DEAD‐box helicase 1 inhibited CD8+ T cell antitumor activity by inducing PD‐L1 expression in hepatocellular carcinoma

Abstract

AbstractHepatocellular carcinoma (HCC) does not respond well to current treatments, even immune checkpoint inhibitors. PD‐L1 (programmed cell death ligand 1 or CD274 molecule)‐mediated immune escape of tumor cells may be a key factor affecting the efficacy of immune checkpoint inhibitor (ICI) therapy. However, the regulatory mechanisms of PD‐L1 expression and immune escape require further exploration.

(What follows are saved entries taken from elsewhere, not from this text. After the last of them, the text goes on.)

(* ===== verification/KV.v ===== *)
(** * The abstract bucket: a sorted association list

    The reference every bucket operation is compared with: a list of key/value
    pairs in strictly increasing key order, with its lookup, insertion and
    deletion; and the refinement of node.go's [put]/[del] on a leaf to it. *)
From S2P Require Import Prelude GoSort Stats World Node.
Local Open Scope bytes_scope.

Abbreviation kv := (bytes * bytes)%type.

Definition keys (l : list kv) : list bytes := l.*1.

Fixpoint kv_lookup (k : bytes) (l : list kv) : option bytes :=
  match l with
  | [] => None
  | (k', v) :: l' => if decide (k = k') then Some v else kv_lookup k l'
  end.

Fixpoint kv_insert (k v : bytes) (l : list kv) : list kv :=
  match l with
  | [] => [(k, v)]
  | (k', v') :: l' =>
      if decide (k ≺ k') then (k, v) :: (k', v') :: l'
      else if decide (k = k') then (k, v) :: l' else (k', v') :: kv_insert k v l'
  end.

Fixpoint kv_delete (k : bytes) (l : list kv) : list kv :=
  match l with
  | [] => []
  | (k', v') :: l' => if decide (k = k') then l' else (k', v') :: kv_delete k l'
  end.

(** ** Laws of the reference *)

Lemma keys_app l1 l2 : keys (l1 ++ l2) = keys l1 ++ keys l2.
Proof. apply fmap_app. Qed.

Lemma kv_lookup_None k l : kv_lookup k l = None ↔ k ∉ keys l.
Proof.
  induction l as [|[k' v'] l IH]; simpl; [set_solver|]. case_decide; set_solver.
Qed.

Lemma kv_lookup_elem k v l : kv_lookup k l = Some v → (k, v) ∈ l.
Proof.
  induction l as [|[k' v'] l IH]; simpl; [done|]. case_decide; set_solver.
Qed.

Lemma kv_lookup_app k l1 l2 :
  kv_lookup k (l1 ++ l2) = match kv_lookup k l1 with Some v => Some v | None => kv_lookup k l2 end.
Proof. induction l1 as [|[k' v'] l1 IH]; simpl; [done|]. by case_decide. Qed.

Lemma elem_of_kv_lookup k v l : ssorted (keys l) → (k, v) ∈ l → kv_lookup k l = Some v.
Proof.
  induction l as [|[k' v'] l IH]; simpl; [set_solver|].
  intros [Hs Hall]%StronglySorted_inv [?|Hin]%elem_of_cons; case_decide; simplify_eq; auto.
  rewrite Forall_forall in Hall. destruct (blt_irrefl k'). apply Hall.
  apply list_elem_of_fmap. by exists (k', v).
Qed.

Lemma kv_lookup_insert k v l : kv_lookup k (kv_insert k v l) = Some v.
Proof.
  induction l as [|[k' v'] l IH]; simpl; [by rewrite decide_True|].
  repeat case_decide; simpl; rewrite ?decide_True by done; auto. by rewrite decide_False.
Qed.

Lemma kv_lookup_insert_ne k k' v l : k ≠ k' → kv_lookup k' (kv_insert k v l) = kv_lookup k' l.
Proof.
  intros Hne. induction l as [|[k2 v2] l IH]; simpl; [by rewrite decide_False|].
  repeat case_decide; simplify_eq; simpl; rewrite ?IH; repeat case_decide; simplify_eq; done.
Qed.

Lemma elem_of_keys_insert x k v l : x ∈ keys (kv_insert k v l) → x = k ∨ x ∈ keys l.
Proof.
  induction l as [|[k' v'] l IH]; simpl; [set_solver|].
  repeat case_decide; simplify_eq; simpl; set_solver.
Qed.

Lemma kv_insert_sorted k v l : ssorted (keys l) → ssorted (keys (kv_insert k v l)).
Proof.
  induction l as [|[k' v'] l IH]; simpl; intros Hs; [repeat constructor|].
  apply StronglySorted_inv in Hs as [Hs Hall].
  repeat case_decide; simplify_eq; simpl.
  - constructor; [by constructor|]. constructor; [done|].
    eapply Forall_impl; [exact Hall|]. intros z ?. by etrans.
  - by constructor.
  - constructor; [auto|]. rewrite Forall_forall in Hall |- *.
    intros x [->|?]%elem_of_keys_insert; [|auto].
    by destruct (blt_total k k') as [?|[?|?]].
Qed.

Lemma elem_of_keys_delete x k l : x ∈ keys (kv_delete k l) → x ∈ keys l.
Proof. induction l as [|[k' v'] l IH]; simpl; [done|]. case_decide; set_solver. Qed.

Lemma kv_delete_sorted k l : ssorted (keys l) → ssorted (keys (kv_delete k l)).
Proof.
  induction l as [|[k' v'] l IH]; simpl; intros Hs; [done|].
  apply StronglySorted_inv in Hs as [Hs Hall]. case_decide; [done|].
  constructor; [auto|]. rewrite Forall_forall in Hall |- *. intros x ?%elem_of_keys_delete. auto.
Qed.

Lemma kv_lookup_delete k l : ssorted (keys l) → kv_lookup k (kv_delete k l) = None.
Proof.
  induction l as [|[k' v'] l IH]; simpl; intros Hs; [done|].
  apply StronglySorted_inv in Hs as [Hs Hall]. case_decide; simplify_eq.
  - apply kv_lookup_None. intros Hin. rewrite Forall_forall in Hall. by destruct (blt_irrefl k'); auto.
  - simpl. rewrite decide_False by done. auto.
Qed.

Lemma kv_lookup_delete_ne k k' l : k ≠ k' → kv_lookup k' (kv_delete k l) = kv_lookup k' l.
Proof.
  intros Hne. induction l as [|[k2 v2] l IH]; simpl; [done|].
  repeat case_decide; simplify_eq; simpl; rewrite ?IH; repeat case_decide; simplify_eq; done.
Qed.

Lemma kv_delete_notin k l : k ∉ keys l → kv_delete k l = l.
Proof.
  induction l as [|[k' v'] l IH]; simpl; intros Hk; [done|].
  apply not_elem_of_cons in Hk as [? Hk]. rewrite decide_False by done. f_equal. auto.
Qed.

(** ** Working below a context *)

(** Inserting or deleting a key that lies strictly between the keys before and
    after a segment only affects the segment. *)
Lemma kv_insert_ctx k v b m a :
  (∀ x, x ∈ keys b → x ≺ k) → (∀ x, x ∈ keys a → k ≺ x) →
  kv_insert k v (b ++ m ++ a) = b ++ kv_insert k v m ++ a.
Proof.
  intros Hb Ha. induction b as [|[k1 v1] b IH]; simpl.
  - induction m as [|[k1 v1] m IH]; simpl.
    + destruct a as [|[k1 v1] a]; simpl; [done|]. rewrite decide_True; [done|]. apply Ha. set_solver.
    + repeat case_decide; simpl; rewrite ?IH; done.
  - assert (k1 ≺ k) by (apply Hb; set_solver).
    rewrite decide_False by (by apply blt_asym). rewrite decide_False by (intros ->; by eapply blt_irrefl).
    f_equal. apply IH. intros x Hx. apply Hb. set_solver.
Qed.

Lemma kv_delete_ctx k b m a :
  (∀ x, x ∈ keys b → x ≺ k) → (∀ x, x ∈ keys a → k ≺ x) →
  kv_delete k (b ++ m ++ a) = b ++ kv_delete k m ++ a.
Proof.
  intros Hb Ha. induction b as [|[k1 v1] b IH]; simpl.
  - induction m as [|[k1 v1] m IH]; simpl; [|by case_decide; [|simpl; rewrite IH]].
    apply kv_delete_notin. intros ?%Ha. by eapply blt_irrefl.
  - assert (k1 ≺ k) by (apply Hb; set_solver).
    rewrite decide_False by (intros ->; by eapply blt_irrefl).
    f_equal. apply IH. intros x Hx. apply Hb. set_solver.
Qed.

Lemma kv_lookup_ctx k b m a :
  (∀ x, x ∈ keys b → x ≺ k) → (∀ x, x ∈ keys a → k ≺ x) →
  kv_lookup k (b ++ m ++ a) = kv_lookup k m.
Proof.
  intros Hb Ha. rewrite !kv_lookup_app.
  assert (kv_lookup k b = None) as ->. { apply kv_lookup_None. intros ?%Hb. by eapply blt_irrefl. }
  assert (kv_lookup k a = None) as ->. { apply kv_lookup_None. intros ?%Ha. by eapply blt_irrefl. }
  by destruct (kv_lookup k m).
Qed.

(** ** Leaves *)

(** The inode [Bucket.Put] stores. *)
Definition leaf_inode (p : kv) : inode := mkInode 0 p.1 (Some p.2) None.

Lemma ikeys_leaf l : ikeys (leaf_inode <$> l) = keys l.
Proof. unfold ikeys, keys. rewrite <- list_fmap_compose. by apply list_fmap_ext. Qed.

(** Where a key splits a sorted list: the pairs before its search position, an
    exact match if there is one, the pairs after. *)
Lemma search_split l k :
  ssorted (keys l) →
  let r := search_keys (keys l) k in
  (∀ x, x ∈ keys (take r l) → x ≺ k) ∧
  match l !! r with
  | Some (k', v') =>
      (k = k' ∧ ∀ x, x ∈ keys (drop (S r) l) → k ≺ x) ∨
      (k ≺ k' ∧ ∀ x, x ∈ keys (drop r l) → k ≺ x)
  | None => r = length l
  end.
Proof.
  intros Hs r. destruct (search_keys_spec (keys l) k Hs) as (Hr & Hlo & Hhi). fold r in Hr, Hlo, Hhi.
  unfold keys in *. rewrite <- fmap_take, <- fmap_drop in *. split; [done|].
  rewrite length_fmap in Hr. destruct (l !! r) as [[k' v']|] eqn:E.
  2:{ apply lookup_ge_None in E. lia. }
  rewrite (drop_lookup_cons _ _ _ E) in Hhi |- *. simpl in *.
  assert (ssorted (k' :: (drop (S r) l).*1)) as Hs'.
  { rewrite (take_drop_lookup l r (k', v') E) in Hs. rewrite fmap_app in Hs.
    by apply ssorted_app in Hs as (_ & Hs & _). }
  apply StronglySorted_inv in Hs' as [_ Hs']. rewrite Forall_forall in Hs'.
  assert (k ≼ k') as [?| ->]%ble_cases by (apply Hhi; set_solver).
  - right. split; [done|]. intros x [->|Hx]%elem_of_cons; [done|]. etrans; [done|]. auto.
  - left. split; [done|]. auto.
Qed.

Lemma kv_insert_head k v l : (∀ x, x ∈ keys l → k ≺ x) → kv_insert k v l = (k, v) :: l.
Proof. intros H. apply (kv_insert_ctx k v [] [] l); [set_solver|done]. Qed.

(** node.go's [put] on a sorted leaf is insertion into the sorted list. *)
Theorem inodes_put_leaf k v l :
  ssorted (keys l) →
  inodes_put k k (Some v) None 0 (leaf_inode <$> l) = leaf_inode <$> kv_insert k v l.
Proof.
  intros Hs. unfold inodes_put. rewrite ikeys_leaf, length_fmap.
  destruct (search_split l k Hs) as [Hlo Hhi]. set (r := search_keys (keys l) k) in *.
  assert (kv_insert k v l = take r l ++ kv_insert k v (drop r l)) as ->.
  { rewrite <- (take_drop r l) at 1.
    pose proof (kv_insert_ctx k v (take r l) (drop r l) [] Hlo) as H. rewrite !app_nil_r in H.
    apply H. set_solver. }
  destruct (l !! r) as [[k' v']|] eqn:E.
  - pose proof (lookup_lt_Some _ _ _ E).
    rewrite (nth_key_eq (keys l) r k') by (unfold keys; by rewrite list_lookup_fmap, E).
    destruct Hhi as [[<- Hhi]|[Hlt Hhi]].
    + unfold Equal. rewrite bool_decide_eq_true_2 by done.
      rewrite (proj2 (Nat.ltb_lt 0 _)), (proj2 (Nat.ltb_lt r _)) by lia. simpl.
      rewrite (drop_lookup_cons _ _ _ E). simpl. rewrite decide_False by apply blt_irrefl.
      rewrite decide_True by done.
      rewrite insert_take_drop by (rewrite length_fmap; lia).
      by rewrite fmap_app, fmap_take, fmap_cons, fmap_drop.
    + unfold Equal. rewrite bool_decide_eq_false_2 by (intros ->; by eapply blt_irrefl).
      rewrite andb_false_r, kv_insert_head by done.
      by rewrite fmap_app, fmap_take, fmap_cons, fmap_drop.
  - rewrite Hhi, Nat.ltb_irrefl, andb_false_r. simpl.
    rewrite (drop_ge l), (drop_ge (leaf_inode <$> l)) by (rewrite ?length_fmap; lia).
    by rewrite fmap_app, fmap_take.
Qed.

(** node.go's [del] on a sorted leaf removes exactly the key, if it is there. *)
Theorem inodes_del_leaf k l :
  ssorted (keys l) →
  inodes_del k (leaf_inode <$> l) =
    if decide (k ∈ keys l) then Some (leaf_inode <$> kv_delete k l) else None.
Proof.
  intros Hs. unfold inodes_del. rewrite ikeys_leaf, length_fmap.
  destruct (search_split l k Hs) as [Hlo Hhi]. set (r := search_keys (keys l) k) in *.
  assert (Hsplit : keys l = keys (take r l) ++ keys (drop r l)).
  { by rewrite <- keys_app, take_drop. }
  assert (Hlo' : k ∉ keys (take r l)) by (intros ?%Hlo; by eapply blt_irrefl).
  destruct (l !! r) as [[k' v']|] eqn:E.
  - pose proof (lookup_lt_Some _ _ _ E).
    rewrite (nth_key_eq (keys l) r k') by (unfold keys; by rewrite list_lookup_fmap, E).
    rewrite (proj2 (Nat.leb_gt (length l) r)) by done. simpl. unfold Equal.
    destruct Hhi as [[<- Hhi]|[Hlt Hhi]].
    + rewrite bool_decide_eq_true_2 by done. simpl.
      rewrite decide_True.
      2:{ rewrite Hsplit, (drop_lookup_cons _ _ _ E). set_solver. }
      f_equal. rewrite <- (take_drop r l) at 3.
      pose proof (kv_delete_ctx k (take r l) (drop r l) [] Hlo) as Hc. rewrite !app_nil_r in Hc.
      rewrite Hc by set_solver. rewrite (drop_lookup_cons _ _ _ E). simpl. rewrite decide_True by done.
      by rewrite fmap_app, fmap_take, fmap_drop.
    + rewrite bool_decide_eq_false_2 by (intros ->; by eapply blt_irrefl). simpl.
      rewrite decide_False; [done|]. rewrite Hsplit, elem_of_app. intros [?|?%Hhi]; [done|].
      by eapply blt_irrefl.
  - rewrite Hhi, Nat.leb_refl. simpl. rewrite decide_False; [done|].
    rewrite Hsplit, elem_of_app, (drop_ge l) by lia. set_solver.
Qed.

Here, we observed that DDX1 (DEAD‐box helicase 1) was overexpressed in HCC tissues and associated with poor prognosis in patients with HCC. Additionally, DDX1 expression correlated negatively with CD8+ T cell frequency. DDX1 overexpression significantly increased interferon gamma (IFN‐γ)‐mediated PD‐L1 expression in HCC cell lines. DDX1 overexpression decreased IFN‐γ and granzyme B production in CD8+ T cells and inhibited CD8+ T cell cytotoxic function in vitro and in vivo. In conclusion, DDX1 plays an essential role in developing the immune escape microenvironment, rendering it a potential predictor of ICI therapy efficacy in HCC.